PGD
Präimplantationsdiagnostik

Die Präimplantationsdiagnostik (PID), die im Rahmen der Programme IVF oder IVF / ICSI durchgeführt wird, ist eine Methode zur Erkennung von genetischen Anomalien eines Embryos vor dessen Transfer in die Gebärmutterhöhle. Dieser Test verhindert die Übertragung einiger Erbkrankheiten auf ein zukünftiges Kind.

Um das genetische Material des Embryos zu überprüfen, werden einige Zellen nach der Befruchtung sorgfältig entnommen. Diese Zellen werden einer Reihe von Tests unterzogen, um zu prüfen, ob viele Krankheiten und gesundheitliche Probleme vorliegen, die die Lebensqualität Ihres Kindes erheblich beeinträchtigen könnten. Die genetische Präimplantationsdiagnostik kann den Eltern helfen, die Übertragung schwerer gesundheitlicher Komplikationen auf ihre Kinder zu verhindern.

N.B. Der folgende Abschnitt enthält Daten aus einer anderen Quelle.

(** * cirrus, package [data]: display rows, status tables, row maps,
    the resource paginator drain and the tag / parameter loaders.

    A shallow embedding of [data] (the Go package that normalises
    CloudFormation change sets, stack events and resource summaries into
    [DisplayRow]s) together with the properties its specification states.

    Go values are modelled as follows.
    - [string] and the SDK's string-backed enums ([ResourceStatus],
      [StackStatus], [Replacement], [ChangeAction]) are [string]; the zero
      value is the empty string.
    - a pointer field [*T] is [option T]; [None] is [nil] and dereferencing it
      panics.
    - a slice is a [list].
    - a [map[string]DisplayRow] is a reference: a location ([nil] or an
      address) into a heap of [gmap string DisplayRow].
    - a function that can panic returns a [Result]; one that also allocates
      or writes maps runs in the state-and-panic monad [Run]. *)

From Stdlib Require Import ZArith Ascii.
From stdpp Require Import strings gmap.
From Equations Require Import Equations.
From Equations.Prop Require Import Logic.

Local Open Scope string_scope.

(** ** The AWS SDK types the package consumes (aws-sdk-go-v2, service
    [cloudformation]).  Only the fields this package reads, or that the
    specification mentions, are kept. *)

Module cloudformation.

Definition ResourceStatus := string.
Definition StackStatus := string.
Definition Replacement := string.
Definition ChangeAction := string.

(** The SDK's enum constants, with the wire values the SDK gives them. *)
Definition ResourceStatusCreateInProgress : ResourceStatus := "CREATE_IN_PROGRESS".
Definition ResourceStatusCreateFailed : ResourceStatus := "CREATE_FAILED".
Definition ResourceStatusCreateComplete : ResourceStatus := "CREATE_COMPLETE".
Definition ResourceStatusDeleteInProgress : ResourceStatus := "DELETE_IN_PROGRESS".
Definition ResourceStatusDeleteFailed : ResourceStatus := "DELETE_FAILED".
Definition ResourceStatusDeleteComplete : ResourceStatus := "DELETE_COMPLETE".
Definition ResourceStatusUpdateInProgress : ResourceStatus := "UPDATE_IN_PROGRESS".
Definition ResourceStatusUpdateFailed : ResourceStatus := "UPDATE_FAILED".
Definition ResourceStatusUpdateComplete : ResourceStatus := "UPDATE_COMPLETE".

Definition StackStatusCreateInProgress : StackStatus := "CREATE_IN_PROGRESS".
Definition StackStatusCreateFailed : StackStatus := "CREATE_FAILED".
Definition StackStatusCreateComplete : StackStatus := "CREATE_COMPLETE".
Definition StackStatusRollbackInProgress : StackStatus := "ROLLBACK_IN_PROGRESS".
Definition StackStatusRollbackFailed : StackStatus := "ROLLBACK_FAILED".
Definition StackStatusRollbackComplete : StackStatus := "ROLLBACK_COMPLETE".
Definition StackStatusDeleteInProgress : StackStatus := "DELETE_IN_PROGRESS".
Definition StackStatusDeleteFailed : StackStatus := "DELETE_FAILED".
Definition StackStatusDeleteComplete : StackStatus := "DELETE_COMPLETE".
Definition StackStatusUpdateInProgress : StackStatus := "UPDATE_IN_PROGRESS".
Definition StackStatusUpdateCompleteCleanupInProgress : StackStatus :=
  "UPDATE_COMPLETE_CLEANUP_IN_PROGRESS".
Definition StackStatusUpdateComplete : StackStatus := "UPDATE_COMPLETE".
Definition StackStatusUpdateRollbackInProgress : StackStatus :=
  "UPDATE_ROLLBACK_IN_PROGRESS".
Definition StackStatusUpdateRollbackFailed : StackStatus := "UPDATE_ROLLBACK_FAILED".
Definition StackStatusUpdateRollbackCompleteCleanupInProgress : StackStatus :=
  "UPDATE_ROLLBACK_COMPLETE_CLEANUP_IN_PROGRESS".
Definition StackStatusUpdateRollbackComplete : StackStatus := "UPDATE_ROLLBACK_COMPLETE".
Definition StackStatusReviewInProgress : StackStatus := "REVIEW_IN_PROGRESS".

Definition ChangeActionAdd : ChangeAction := "Add".
Definition ChangeActionModify : ChangeAction := "Modify".
Definition ChangeActionRemove : ChangeAction := "Remove".
Definition ChangeActionImport : ChangeAction := "Import".

(** [time.Time]: an instant, counted from Go's zero time. *)
Definition Time := Z.

Record ResourceChange := {
  rc_Action : ChangeAction;
  rc_LogicalResourceId : option string;
  rc_PhysicalResourceId : option string;
  rc_Replacement : Replacement;
  rc_ResourceType : option string;
}.

Record Change := {
  ch_ResourceChange : option ResourceChange;
  ch_Type : string;
}.

Record StackEvent := {
  ev_EventId : option string;
  ev_LogicalResourceId : option string;
  ev_PhysicalResourceId : option string;
  ev_ResourceStatus : ResourceStatus;
  ev_ResourceStatusReason : option string;
  ev_ResourceType : option string;
  ev_StackId : option string;
  ev_StackName : option string;
  ev_Timestamp : option Time;
}.

Record StackResourceSummary := {
  rs_LastUpdatedTimestamp : option Time;
  rs_LogicalResourceId : option string;
  rs_PhysicalResourceId : option string;
  rs_ResourceStatus : ResourceStatus;
  rs_ResourceStatusReason : option string;
  rs_ResourceType : option string;
}.

Record Tag := {
  tag_Key : option string;
  tag_Value : option string;
}.

(** [cloudformation.Parameter]; [Parameter] is a reserved word here. *)
Record StackParameter := {
  par_ParameterKey : option string;
  par_ParameterValue : option string;
  par_ResolvedValue : option string;
  par_UsePreviousValue : option bool;
}.

Record ListStackResourcesOutput := {
  out_StackResourceSummaries : list StackResourceSummary;
}.
(** A well-formed frame concatenated alone is itself. *)
Lemma pd_concat_single (T : DataFrame) :
  NoDup (columns T) -> (forall r, In r (rows T) -> length r = length (columns T)) ->
  pd_concat [T] = Ok T.
Proof.
  intros Hn Hl. unfold pd_concat. cbn [fold_left flat_map].
  rewrite (union_cols_fresh (columns T) []) by exact Hn.
  cbn [app]. rewrite app_nil_r. unfold reindex. rewrite map_map.
  rewrite (map_ext_in _ (fun r => r)), map_id; [destruct T; reflexivity|].
  intros r Hr. rewrite astype_row_reindexed.
  rewrite (map_ext_in _ (cell_under (columns T) r)).
  - apply reindex_own_row; [exact Hn | apply Hl, Hr].
  - intros c _. apply astype_own_column, Hr.
Qed.

(** A frame next to itself: the rows it has alone, twice. *)
Lemma pd_concat_twice (A : DataFrame) :
  exists T,
    pd_concat [A] = Ok T /\
    pd_concat [A; A] = Ok {| columns := columns T; rows := rows T ++ rows T |}.
Proof.
  eexists. split; [reflexivity|]. unfold pd_concat. cbn [fold_left flat_map columns rows].
  rewrite (union_cols_known (new := columns A) (acc := union_cols [] (columns A)))
    by (intros c Hc; apply union_cols_adds, Hc).
  rewrite !app_nil_r, map_app.
  rewrite (map_ext _ _ (fun row => astype_row_ext _ _ _ row
                                     (fun c _ => concat_dtype_twice A c))).
  reflexivity.
Qed.

(** Appending frames that bring no new column and leave the column types
    as they are leaves the rows so far as they are. *)
Lemma pd_concat_more (docs more : list DataFrame) (T : DataFrame) :
  pd_concat docs = Ok T ->
  (forall df, In df more -> incl (columns df) (columns T)) ->
  (forall c, In c (columns T) -> concat_dtype (docs ++ more) c = concat_dtype docs c) ->
  pd_concat (docs ++ more) =
  Ok {| columns := columns T;
        rows := rows T ++ map (astype_row (concat_dtype docs) (columns T))
                            (flat_map (reindex (columns T)) more) |}.
Proof.
  intros H Hm Hd. apply pd_concat_ok in H. destruct H as [Hne ->].
  cbn [columns rows] in *.
  rewrite pd_concat_nonempty by (destruct docs; [congruence | discriminate]).
  rewrite fold_left_app, (all_columns_known more Hm), flat_map_app, map_app.
  do 2 f_equal; f_equal; apply map_ext; intros row; apply astype_row_ext; exact Hd.
Qed.

(** *** The frames of a TDS Returns document store texts only *)

Lemma one_row_without_ints (d : dict cell) :
  (forall x, In x (map snd d) -> is_int x = false) -> without_ints (one_row d).
Proof. intros H row x [<-|[]] Hx. apply H, Hx. Qed.

Lemma error_frame_without_ints {rt : Runtime} (e : exn) : without_ints (error_frame e).
Proof. apply one_row_without_ints. intros x [<-|[]]. reflexivity. Qed.

Lemma texts_without_ints (cols : list text) (l : list row) :
  without_ints {| columns := cols; rows := map (map cell_of) l |}.
Proof.
  intros row x Hr Hx. cbn [rows] in Hr. apply in_map_iff in Hr.
  destruct Hr as [r [<- _]]. apply in_map_iff in Hx. destruct Hx as [o [<- _]].
  destruct o; reflexivity.
Qed.

Section ReturnsFrames.
Context {rt : Runtime}.

Lemma details_without_ints (pdf_path : pdf_file) (details_df : DataFrame) :
  extract_details_from_pdf pdf_path = Ok details_df -> without_ints details_df.
Proof.
  intros H. destruct (decoded_text pdf_path) as [t|e] eqn:E.
  - rewrite (extract_details_decoded _ E) in H. injection H as <-.
    apply one_row_without_ints. intros x Hx. simpl in Hx.
    repeat (destruct Hx as [<-|Hx]; [reflexivity|]). destruct Hx.
  - erewrite extract_details_failed in H by eassumption. injection H as <-.
    apply error_frame_without_ints.
Qed.

Lemma table_without_ints (pdf_path : pdf_file) (table_df : DataFrame) :
  extract_table_from_pdf pdf_path = Ok table_df -> without_ints table_df.
Proof.
  intros H. destruct (decoded_rows pdf_path) as [extracted_data|e] eqn:E.
  - rewrite (extract_table_decoded _ E) in H.
    destruct (surviving extracted_data) as [|r l] eqn:Es.
    + rewrite (table_of_rows_none _ Es) in H. cbn [try_except] in H.
      injection H as <-. apply error_frame_without_ints.
    + rewrite table_of_rows_surviving in H by (rewrite Es; discriminate).
      cbn [try_except] in H. injection H as <-. apply texts_without_ints.
  - erewrite extract_table_failed in H by eassumption. injection H as <-.
    apply error_frame_without_ints.
Qed.
Lemma toFantasyStat_fields nm fm st :
  toFantasyStat StringToNumber nm fm = Ok st ->
  name st = nm /\ motm st = JBool false /\
  penaltyGoals st = select fm "stats" "penaltiesScored" "penalty" "scored" /\
  assists st = select fm "stats" "assists" "goals" "assists" /\
  minutes st = select fm "stats" "minutes" "games" "minutes" /\
  yellowCards st = select fm "stats" "yellow" "cards" "yellow" /\
  redCards st = select fm "stats" "red" "cards" "red".
Proof.
  rewrite toFantasyStat_selects.
  destruct (js_sub _ _ _) as [d | e]; simpl; [| discriminate].
  destruct (math_max0 _ d) as [npg | e]; simpl; [| discriminate].
  intros [= <-]. simpl. repeat split.
Qed.

Lemma toFantasyStat_null nm : toFantasyStat StringToNumber nm JNull = Ok (zero_stat nm).
Proof. reflexivity. Qed.

(** An empty object and every primitive are as good as no blob. *)
Lemma toFantasyStat_empty nm : toFantasyStat StringToNumber nm (JObj []) = Ok (zero_stat nm).
Proof. reflexivity. Qed.

Lemma toFantasyStat_primitive nm fm :
  match fm with JArr _ | JObj _ => False | _ => True end ->
  toFantasyStat StringToNumber nm fm = Ok (zero_stat nm).
Proof. destruct fm; simpl; intros H; try contradiction; reflexivity. Qed.

End Normalizer.

(** ** Errors raised by the handler's own code *)

Lemma throws_error_Ok {A} (a : A) : throws_error (Ok a).
Proof. intros e H. discriminate H. Qed.

Lemma throws_error_TypeError {A} msg : throws_error (@Throw A (TypeError msg)).
Proof. intros e H. injection H as <-. reflexivity. Qed.

Lemma throws_error_bind {A B} (m : outcome A) (k : A -> outcome B) :
  throws_error m -> (forall a, throws_error (k a)) -> throws_error (obind m k).
Proof.
  intros Hm Hk e. destruct m as [a | e']; simpl.
  - apply Hk.
  - intros H. injection H as <-. apply Hm. reflexivity.
Qed.

Lemma throws_error_if {A} (b : bool) (x y : outcome A) :
  throws_error x -> throws_error y -> throws_error (if b then x else y).
Proof. destruct b; auto. Qed.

Dieser unkomplizierte Prozess ist besonders für Frauen im Alter von 35 oder älter, Personen mit Chromosomenstörungen und solche mit vorbestehenden genetischen Störungen jeglicher Art zu empfehlen. Derzeit kann die Präimplantationsdiagnostik zuverlässig mehr als 100-Zustände identifizieren, die die Lebensqualität eines Nachwuchses wesentlich beeinflussen könnten. Während einige Ergebnisse, die durch die PID gewonnen wurden, möglicherweise zusätzliche Tests erfordern, ist die genetische Präimplantationsdiagnostik oft ein empfohlener Startpunkt. Am wichtigsten ist jedoch, dass die PID künftigen Eltern die Sicherheit bieten kann.

Die Präimplantationsdiagnostik (PID) wird in IVF- oder IVF / ICSI-Programmen (In vitro Fertilisation / Intrazytoplasmatische Spermieninjektion) durchgeführt, die die IVF-Leihmütterstherapie anbietet. In Verbindung mit den medizinischen Verfahren kann die PID die Übertragung von Krankheiten auf ein zukünftiges Kind sowie eine Fehlgeburt verhindern. Wenn eine Frau anfällig für Fehlgeburten ist, wird dieses Verfahren oft von unseren Reproduktionsspezialisten empfohlen, um sicherzustellen, dass nur gesunde Embryonen für den Uterustransfer ausgewählt werden. Hauptindikatoren, dass PGD empfohlen wird, umfasst auch die Geschichte der Fehlgeburt und mehrere erfolglose IVF-Versuche.

Die PID wird am dritten Tag nach der Befruchtung durchgeführt. Chronozone werden analysiert, um bestimmte Anomalien zu erkennen, die für jede Art von Screening-Test spezifisch sind, wie PGD-5, PGD-9 und andere. Die Wahl, ein Screening-Verfahren zu verwenden, fällt an den Genetiker, um zu bestimmen, welche Art von Verfahren verwendet wird. Zu den primären Screening-Verfahren gehören: FISH (Fluoreszenz-in-situ-Hybridisierung), PCR-Analyse (Polymerase-Kettenreaktion) und CGH-Analyse (vergleichende genomische Hybridisierung). Diese PGD-Tests verursachen keinen Schaden bei der Extraktion von Zellen aus dem 6-8-Zellembryo-Entwicklungsstadium, da die Entwicklung natürlich ohne nachteilige Nebenwirkungen fortschreitet. Die Ergebnisse eines PID-Tests ermöglichen Fortpflanzungsspezialisten die Erkennung chromosomaler Anomalien, erhöhen die Chancen auf erfolgreiche IVF-Verfahren und verringern die Wahrscheinlichkeit einer Fehlgeburt bei der Identifizierung des Geschlechts eines Kindes. Für weitere Informationen darüber, wie PID-Verfahren Ihren spezifischen Fortpflanzungsbedürfnissen zugute kommen, kontaktieren Sie uns, um mehr zu erfahren.